As mentioned in another answers, \fam is TeX primitive control sequence, it represents an integer register which is used by build-in TeX algorithms.

I add another point of view on it: In old days (when TeX begins) there were only fonts with no more than 128 characters per font. But math typesetting needs a palette of much more characters when you are creating math formulas (math alphabets Latin, Greek, calligraphic, ..., math symbols). So, D. Knuth took into consideration all such common math characters and divided them into more 128 subsets. Each 128 subset become single font (more precisely three very similar fonts: in given size, in script size and in scriptscripsize; this is a reason why it is called \fam, it represents a "family" of such three fonts). When TeX creates the math formula, then it must switch between these 128-chars fonts and it do this using setting of \fam register to different values.

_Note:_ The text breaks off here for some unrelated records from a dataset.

(* ===== verification/Delivery.v ===== *)
(** * From an accepted request to its workflow

    The composition of the two services: what [control-plane-store.ts] writes to
    its outbox, carried to the command topic, is decoded
    ([message-codec.ts], [kafka-consumer.ts]), routed ([command-routing.ts]) and
    admitted ([workflow-store.ts]) as the workflow of the mutation that was
    accepted. *)
From S2P Require Import Prelude JsText Json SshKey JsonParse Domain Ipv4 WorkflowStage Events EventValidation Platform JsonOrder MessageCodec KafkaConsumer ProviderPort WorkflowStore Fencing Inbox CommandConsumer EventCodec Wire ControlDb AcceptStore AcceptCreate Control Projection ControlHistory Acceptance Published.
From Stdlib Require Import ZArith Lia Bool Ascii String.
From stdpp Require Import base decidable list strings gmap.
Open Scope string_scope.
Open Scope Z_scope.
Open Scope prog_scope.

Section delivery.
Context `{Platform, Runtime}.

(** ** Admission of a new command *)

(** Nothing in the inbox speaks of the command or of its Kafka record. *)
Record unheard (e : record) (d : MessageDeliveryIdentity) (db : WorkflowDb) : Prop := {
  un_receipt : db.(command_receipts) !! (e.(envelope).(eventId), d.(replayGeneration)) = None;
  un_record : map_Forall (λ _ x, x.(r_coordinates) ≠ coordinates d) db.(command_receipts);
  un_workflow : db.(workflows) !! e.(envelope).(operationId) = None;
  un_event : map_Forall (λ _ w, w.(w_event_id) ≠ e.(envelope).(eventId)) db.(workflows);
}.

Lemma forallb_entries {K A : Type} `{Countable K} (p : K * A → bool) (m : gmap K A) :
  map_Forall (λ k x, p (k, x) = true) m → forallb p (map_to_list m) = true.
Proof.
  intros Hm. apply forallb_forall. intros [k x] Hin. apply (Hm k). apply elem_of_map_to_list. by apply list_elem_of_In.
Qed.
Ltac no_entry := match goal with |- context [forallb ?p (map_to_list ?m)] =>
  rewrite (forallb_entries p m); [|intros ? ? ?; cbn [snd]; apply negb_true_iff] end.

Nowadays, we have Unicode fonts and Unicode math. All characters needed for creating the math formula are accessible from single font (all math alphabets, all symbols, moreover in all three sub-variants of sizes: given size, script size and sriptscriptsize). All material for creating math formulas is in single font today. We need not to switch between more fonts when we create math formulas. But \fam primitive is still here and it is still usable: You can load more Unicode math fonts with different \fam register and you can switch between these Unicode math fonts if you want to use a special symbol from another Unicode math font than the default one (for example for aesthetic reason or if a symbol is missing in default math font). Moreover, you can combine Unicode math fonts with old 128-chars fonts using \fam switching.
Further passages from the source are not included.